Bioclimatic architecture is a type of ecological construction in which natural elements of the place are used. Building designs that take into account climate and environmental conditions to achieve thermally efficient buildings.
The bioclimatic concept uses available natural resources in a building design (sun, vegetation, rain, wind, etc.). It is adapted and based on the local climate, so passive solar energy plays a fundamental role.
The bioclimatic approach is related to the principle of self-sufficiency. It aims to reduce the environmental impact caused by fossil fuels and nuclear energy.
Homes built using traditional architecture generate gas and CO2 emissions from air conditioning and heating systems. These emissions harm air quality and promote climate change and the greenhouse effect.
We must adapt the location and orientation in bioclimatic designs to different climatic conditions. The aim is to improve energy efficiency and reduce energy consumption using passive systems. Thermal comfort and energy savings are the most important goals.
What Is the Goal of Bioclimatic Architecture?
The goal is the control of the internal microclimate with passive design strategies. These strategies minimize mechanical systems' use and maximize heat exchanges' efficiency between the building and the environment.
In general, in temperate climate regions, there are three thermal phases:
Winter: solar radiation should be encouraged on the walls and windows to warm the interior. The main objective is to reduce the energy consumption of heating.

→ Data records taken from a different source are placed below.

(** * Refund-request evaluator: [src/pages/index.tsx]

    A shallow embedding of the four functions of the page that carry logic
    ([parseCustomerInfo], [calculateRequestTiming], [calculateRefundPeriod],
    [evaluate]) and of the batch [data.map(evaluate)] in [Home], followed by
    the properties of the specification.

    Conventions of the embedding.
    - A JavaScript number is an exact rational or [NaN], and the arithmetic
      of [evaluate] is exact; [Binary64] gives [calculateRequestTiming] and
      [evaluate] again with the rounding of binary64, and the two are proved
      to return the same verdicts.  The infinities, which this program never
      produces, are left out.
    - A [Date] is its time value: a whole number of milliseconds, or nothing
      for an Invalid Date (whose [getTime()] is [NaN]).
    - [new Date(string)] is a parameter of the program ([Date_new]): for the
      strings built here, which are not ISO strings, the language leaves the
      parsing to the host.  [Host.Date_new] is one such host, used to run the
      program on concrete records.
    - A [throw] is the [Throw] case of a [completion].
    - The table body that [Home] renders is the list of its rows; the three
      functions of date-fns the page calls ([isBefore], [differenceInHours],
      [format]) follow their documentation, and the text [format] gives for
      a valid date is a parameter ([format_text]). *)

From Stdlib Require Import ZArith QArith Qround Qpower Qabs Floats.
From Stdlib Require Import Bool List String Ascii Lia Lqa.
Import ListNotations.

Local Open Scope string_scope.

(** ** JavaScript values *)

Module JS.

Inductive number : Type :=
| NaN
| Num (q : Q).

Definition of_Z (z : Z) : number := Num (inject_Z z).

(** [x - y] *)
Definition sub (x y : number) : number :=
  match x, y with
  | Num a, Num b => Num (a - b)
  | _, _ => NaN
  end.

(** [x * y] *)
Definition mul (x y : number) : number :=
  match x, y with
  | Num a, Num b => Num (a * b)
  | _, _ => NaN
  end.

(** [x / y].  A zero divisor gives an infinity or [NaN] in JavaScript; the
    only divisor of this program is the literal [60 * 60 * 1000]. *)
Definition div (x y : number) : number :=
  match x, y with
  | Num a, Num b => if Qeq_bool b 0 then NaN else Num (a / b)
  | _, _ => NaN
  end.

(** [x <= y]: false as soon as one side is [NaN]. *)
Definition leb (x y : number) : bool :=
  match x, y with
  | Num a, Num b => Qle_bool a b
  | _, _ => false
  end.

(** [x < y]: false as soon as one side is [NaN]. *)
Definition ltb (x y : number) : bool :=
  match x, y with
  | Num a, Num b => negb (Qle_bool b a)
  | _, _ => false
  end.

(** The order of the numbers as a relation: [NaN] is related to nothing. *)
Inductive le : number -> number -> Prop :=
| le_Num (a b : Q) : (a <= b)%Q -> le (Num a) (Num b).
(** * MLPRALS questionnaire: response reconciliation

    A shallow embedding of [src/ui/pages/questionnaire.py] and of the part of
    [src/ui/pages/app_flow.py] that owns the "results revealed" flag, followed
    by the properties of the specification that were checked against it.

    Layout:
    - [Py]        : the Python values a session can hold and the builtins the
                    page calls on them ([bool], [int], [str.strip], [str.lower]),
                    on Unicode text;
    - [Script]    : a small monad for one Streamlit script run: session state,
                    [st.rerun()] and an uncaught exception;
    - [Questionnaire] : the functions of the page, in source order, over the
                    external collaborators (scoring function, key namespace),
                    which are type classes;
    - [Properties] : lemmas and theorems, grouped by the function they are
                    about;
    - concrete runs on a sample bank. *)

From Stdlib Require Import ZArith String Ascii List Bool Lia.
From Stdlib Require Import Floats.SpecFloat.
From stdpp Require Import base option list gmap strings.

Local Open Scope Z_scope.
Local Open Scope string_scope.

(** ** Python values and builtins *)

Module Py.

(** A Python [str] is a sequence of Unicode code points. *)
Definition text : Type := list N.
#[global] Bind Scope list_scope with text.

(** the text of an ASCII literal *)
Definition txt (s : string) : text := map N_of_ascii (list_ascii_of_string s).

(** What [st.session_state] can hold under the keys of this page: nothing,
    a [bool], an [int], a [float] (IEEE binary, as [spec_float]), a [str],
    or an object of any other type (a numpy scalar, a [Decimal], a list,
    ...). The code only ever asks such an object for its [str()], [bool()]
    and [int()], so it is given by what the three return ([None] where
    [int()] raises). It is no instance of [bool], [int] or [float]; an
    instance of a subclass of one of these is taken as the base type. *)
Inductive value : Type :=
  | VNone
  | VBool (b : bool)
  | VInt (n : Z)
  | VFloat (f : spec_float)
  | VStr (s : text)
  | VObj (str : text) (truth : bool) (int : option Z).

#[global] Instance spec_float_eq_dec : EqDecision spec_float.
Proof. solve_decision. Defined.

#[global] Instance value_eq_dec : EqDecision value.
Proof. solve_decision. Defined.

(** [c.isspace()], the test behind [str.strip()]: the ASCII controls tab to
    carriage return and 0x1c..0x1f, the space, and the Unicode white space
    NEL, NBSP, OGHAM SPACE MARK, EN QUAD..HAIR SPACE, LINE and PARAGRAPH
    SEPARATOR, NARROW NBSP, MEDIUM MATHEMATICAL SPACE, IDEOGRAPHIC SPACE. *)
Definition is_space (c : N) : bool :=
  ((9 <=? c) && (c <=? 13) || (28 <=? c) && (c <=? 32)
   || (c =? 0x85) || (c =? 0xA0) || (c =? 0x1680)
   || (0x2000 <=? c) && (c <=? 0x200A)
   || (c =? 0x2028) || (c =? 0x2029) || (c =? 0x202F)
   || (c =? 0x205F) || (c =? 0x3000))%N.

Fixpoint lstrip_by (sp : N -> bool) (s : text) : text :=
  match s with
  | c :: s' => if sp c then lstrip_by sp s' else s
  | [] => []
  end.

(** [rstrip] drops a character when it is whitespace and everything after it
    has been dropped too. *)
Fixpoint rstrip_by (sp : N -> bool) (s : text) : text :=
  match s with
  | [] => []
  | c :: s' =>
      match rstrip_by sp s' with
      | [] => if sp c then [] else [c]
      | r => c :: r
      end
  end.

(** [s.strip()] *)
Definition strip (s : text) : text := rstrip_by is_space (lstrip_by is_space s).

(** The lower-case form of a code point. It is exact for every code point
    whose lower-case form has an ASCII code point in it: the letters A..Z,
    LATIN CAPITAL LETTER I WITH DOT ABOVE (i and COMBINING DOT ABOVE) and
    KELVIN SIGN (k). Every other code point stands for itself here, where
    Python may map it to other code points above 127; the code compares the
    result with ASCII words only. *)
Definition lower_cp (c : N) : text :=
  (if (65 <=? c) && (c <=? 90) then [c + 32]
   else if c =? 0x130 then [0x69; 0x307]
   else if c =? 0x212A then [0x6B]
   else [c])%N.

Summer: it is necessary to protect the building from solar radiation with shade systems. It is intended to have high thermal inertia and favor the natural ventilation of the building. The goal is to reduce the energy consumption of air conditioners.

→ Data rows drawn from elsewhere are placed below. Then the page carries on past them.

(** A program: two components, a call on each, a nested call on the
    first, and its answer. *)
Definition two_callers : list op :=
  [OpNew FormA (VInt 0) None;
   OpNew FormB VNone (Some "b");
   OpCall 0 (PObj 3) (VStr "edit") None;
   OpCall 1 (PComponent 0) (VInt 0) None;
   OpCall 0 (PObj 4) (VInt 0) (Some "x");
   OpAnswer 0 (PStr "inner")].

Definition scenario_two_callers : State :=
  default empty_state (run two_callers empty_state).

(** A task that counts in the payload of its component: [go] adds one
    below [2] and raises at [2]. *)
Definition counting_go (comp : ref) (s : State) : go_result * State :=
  match heap s !! comp with
  | Some c =>
      match o c with
      | PInt z =>
          if (z <? 2)%Z
          then (GoReturns PNone,
                store comp
                  (mkComponent (PInt (z + 1)) (_channel c) (model c) (url c)
                     (_on_answer c)) s)
          else (GoRaises "StopIteration", s)
      | _ => (GoRaises "TypeError", s)
      end
  | None => (GoRaises "ReferenceError", s)
  end.

Definition counter (z : Z) : State :=
  store 0 (mkComponent (PInt z) None (VInt 0) None None) empty_state.



(** A [database] section with an engine option and two sub-sections, one
    of them not activated; references load as their own text. *)
Definition sample_archive : util.section :=
  [("activated", util.CBool true); ("uri", util.CStr "sqlite:///archive.db");
   ("metadata", util.CStr "app.models:archive"); ("debug", util.CBool true);
   ("populate", util.CStr "")].
(** X28: the map that [generateDiskSetStorage] returns, when no host has
    allocatable disks in two IDCs. Given a code mode, at least one unit of a
    stripe to an IDC, an item size that is not 0 and one allocatable disk, the
    pass returns a map, the same for every bound on the rounds from some bound
    on. And whenever the pass returns a map, the map has an entry for the
    configured IDCs and for no other; the weight of an entry is the int64 sum
    of the counts of free items of the allocatable disks of the IDC; its node
    allocators have distinct hosts; and every allocatable disk of the IDC is
    among the disks of the node allocator of its host. *)
Theorem generateDiskSetStorage_idc_allocators (now : Z)
    (disks : list diskItem) (space : SpaceStatInfo)
    (stats : gmap string DiskStatInfo) d (codeMode : Tactic) (suCount : Z) :
  getMaxSuCount (cfg d) = Some (codeMode, suCount) ->
  0 < Z.quot suCount (Z.of_nat (length (IDC (cfg d)))) ->
  itemSizeOf (cfg d) <> 0 ->
  (exists disk, disk ∈ disks /\ allocatable now disk = true) ->
  (forall a b,
     a ∈ disks -> b ∈ disks ->
     allocatable now a = true -> allocatable now b = true ->
     (diskLocality d a).2 = (diskLocality d b).2 ->
     (diskLocality d a).1.1 = (diskLocality d b).1.1) ->
  (exists (fuel0 : nat) (ret : gmap string idcAllocator) (freeChunk : Z),
     forall fuel : nat,
       (fuel0 <= fuel)%nat ->
       exists space' stats',
         generateDiskSetStorage fuel now disks space stats d
         = Finished (Some ret, freeChunk, space', stats'))
  /\ forall (fuel : nat) (ret : gmap string idcAllocator) (freeChunk : Z)
       (space' : SpaceStatInfo) (stats' : gmap string DiskStatInfo),
       generateDiskSetStorage fuel now disks space stats d
       = Finished (Some ret, freeChunk, space', stats') ->
       forall idc : string,
         (idc ∉ IDC (cfg d) -> ret !! idc = None)
         /\ (idc ∈ IDC (cfg d) ->
             exists ia,
               ret !! idc = Some ia
               /\ iaWeight ia
                  = wrap64 (sumZ ((cDiskFreeItem ∘ snd)
                                    <$> filedUnderIdc now d idc disks))
               /\ NoDup (naHost <$> iaNodeStorages ia)
               /\ forall disk,
                    disk ∈ disks -> allocatable now disk = true ->
                    (diskLocality d disk).1.1 = idc ->
                    exists na,
                      na ∈ iaNodeStorages ia
                      /\ naHost na = (diskLocality d disk).2
                      /\ diskID disk ∈ naDisks na).
Proof.
  intros Hm Hk Hi Hsome Hcons. split.
  { destruct (generateDiskSetStorage_produces now disks space stats d
                codeMode suCount Hm Hk Hi Hsome) as [fuel0 Hrun].
    exists fuel0. eexists. eexists. exact Hrun. }
  intros fuel ret freeChunk space' stats' Hrun idc.
  apply generateDiskSetStorage_returns in Hrun as (_ & -> & _).
  rewrite idcAllocators_lookup.
  destruct (generateDiskSetStorage_loop_hosts now d disks space stats Hcons
              idc) as [Hnd Hin].
  destruct (generateDiskSetStorage_loop_idcs now d disks space stats idc)
    as (_ & _ & Hfree).
  pose proof (generateDiskSetStorage_loop_nodeStgs now d disks space stats)
    as Hnodes.
  pose proof (generateDiskSetStorage_loop_known now d disks space stats)
    as Hknown.
  set (s := maps (generateDiskSetStorage_loop now d disks space stats)) in *.
  split; [intros Hout; by rewrite decide_False |].
  intros Hidc. rewrite decide_True by done.
  eexists. split; [reflexivity |]. simpl.
  assert (naHost <$> deref (nodeStgs s) (default [] (idcNodeStgs s !! idc))
          = default [] (idcNodeStgs s !! idc)) as Hhosts.
  { apply deref_hosts. intros host Hhost.
    apply Hin in Hhost as (disk & Hd & Ha & _ & Hh).
    assert (is_Some (nodeStgs s !! host)) as [na Hna]
      by (apply Hknown; eauto).
    exists na. split; [done |].
    rewrite Hnodes in Hna.
    destruct (filedUnderHost now d host disks); [done |].
    by injection Hna as <-. }
  split; [| split].
  - rewrite Hfree.
    by destruct (filedUnderIdc now d idc disks).
  - by rewrite Hhosts.
  - intros disk Hd Ha Hi'.
    assert ((diskLocality d disk).2 ∈ default [] (idcNodeStgs s !! idc))
      as Hhost by (apply Hin; eauto).
    assert (disk ∈ (filedUnderHost now d (diskLocality d disk).2 disks).*1)
      as Hfiled by by apply elem_of_filedUnderHost.
    pose proof (Hnodes (diskLocality d disk).2) as Hna.
    destruct (filedUnderHost now d (diskLocality d disk).2 disks)
      as [| e entries] eqn:He; [by apply elem_of_nil in Hfiled |].
    exists (nodeAllocatorOf (diskLocality d disk).2 (e :: entries)).
    split; [| split].
    + apply elem_of_deref. eauto.
    + done.
    + unfold nodeAllocatorOf. cbn [naDisks].
      rewrite list_fmap_compose. by apply list_elem_of_fmap_2.
Qed.

(** X29: [generateDiskSetStorage] returns the nil map exactly when no disk of
    the pass is allocatable. It then returns 0 free chunks whatever the
    configuration, having counted every disk in TotalDisk and left
    WritableSpace as it was: [calculateWritable] is not called. *)
Theorem generateDiskSetStorage_nothing_to_allocate (fuel : nat) (now : Z)
    (disks : list diskItem) (space : SpaceStatInfo)
    (stats : gmap string DiskStatInfo) d :
  MinInt64 <= TotalDisk space <= MaxInt64 ->
  ((forall disk, disk ∈ disks -> allocatable now disk = false) ->
   exists space' stats',
     generateDiskSetStorage fuel now disks space stats d
     = Finished (None, 0, space', stats')
     /\ TotalDisk space' = wrap64 (TotalDisk space + Z.of_nat (length disks))
     /\ WritableSpace space' = WritableSpace space)
  /\ (forall freeChunk space' stats',
        generateDiskSetStorage fuel now disks space stats d
        = Finished (None, freeChunk, space', stats') ->
        forall disk, disk ∈ disks -> allocatable now disk = false).
Proof.
  intros Hr.
  pose proof (generateDiskSetStorage_loop_size now d disks space stats)
    as Hsize.
  destruct (generateDiskSetStorage_loop_space now d disks space stats Hr)
    as [Htotal Hwritable].
  unfold generateDiskSetStorage. cbv zeta.
  set (p := generateDiskSetStorage_loop now d disks space stats) in *.
  split.
  - intros Hnone.
    destruct (Nat.ltb_spec 0 (size (idcRackStgs (maps p)))) as [Hpos | _].
    { apply Hsize in Hpos as (disk & Hd & Ha).
      rewrite (Hnone disk Hd) in Ha. done. }
    eexists. eexists. split; [reflexivity |]. done.
  - intros freeChunk space' stats' Hrun disk Hd.
    destruct (Nat.ltb_spec 0 (size (idcRackStgs (maps p)))) as [Hpos | Hz].
    { destruct (idcAllocators (cfg d) (maps p)) as [ret0 freeChunk0].
      by destruct (calculateWritable _ _ _). }
    destruct (allocatable now disk) eqn:Ha; [| done].
    exfalso. assert (0 < size (idcRackStgs (maps p)))%nat; [| lia].
    apply Hsize. eauto.
Qed.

Mid Season - Requires the combination of heating and cooling solutions.
Types of Energy Capture in Bioclimatic Architecture
We can distinguish three types of energy capture in bioclimatic architecture: direct capture, indirect capture, and separate capture.
1. Direct Collection
Passive direct capture systems are architectural systems that represent immediate and easy use.
An example of direct capture is homes oriented in such a way that they capture solar energy from the sun directly. A proper design in passive solar energy systems will take advantage of natural lighting.
Direct systems must also include components to control:
The energy losses of winter nights
The temperature rises in summer.
2. Indirect Collection
Passive, indirect capture systems use a sensor to conduct the heat into the cabin's interior integrated within its structure.
The Trombe wall is a glass on top of a solid matt black wall. It acts as a storage tank and heat diffuser inside the house that represents significant energy savings.
However, in hot climates, the problems with excess heat that are suffered in summer must be taken into account. We can solve these problems by using ailerons or umbrellas that keep the wall in the shade.
Another system is to replace a wall with black metal drums filled with water or the ceiling with black collectors. These elements are isolated from the outside. In both cases, the water tanks would be heated during the day.
3. Separate Collection
Passive separate collection systems conduct thermal energy into the interior of the passenger compartment. These systems are separated from the home but not far away.
In the case where they were far away, they could not be called passive solar energy systems. In this case, we would need a forced transport - it is called solar air heaters.
In this system, solar radiation is collected in a glass chamber. This chamber can be used as an agricultural greenhouse, separated from the house by a collecting surface.
What Kind of Renewable Energies Are Used?
The primary source of energy is passive solar energy. However, people tend to install other sources of renewable energy, as well.
The renewable energy sources most used in a bioclimatic building are eolic energy, photovoltaic solar energy, solar thermal energy, and geothermal energy.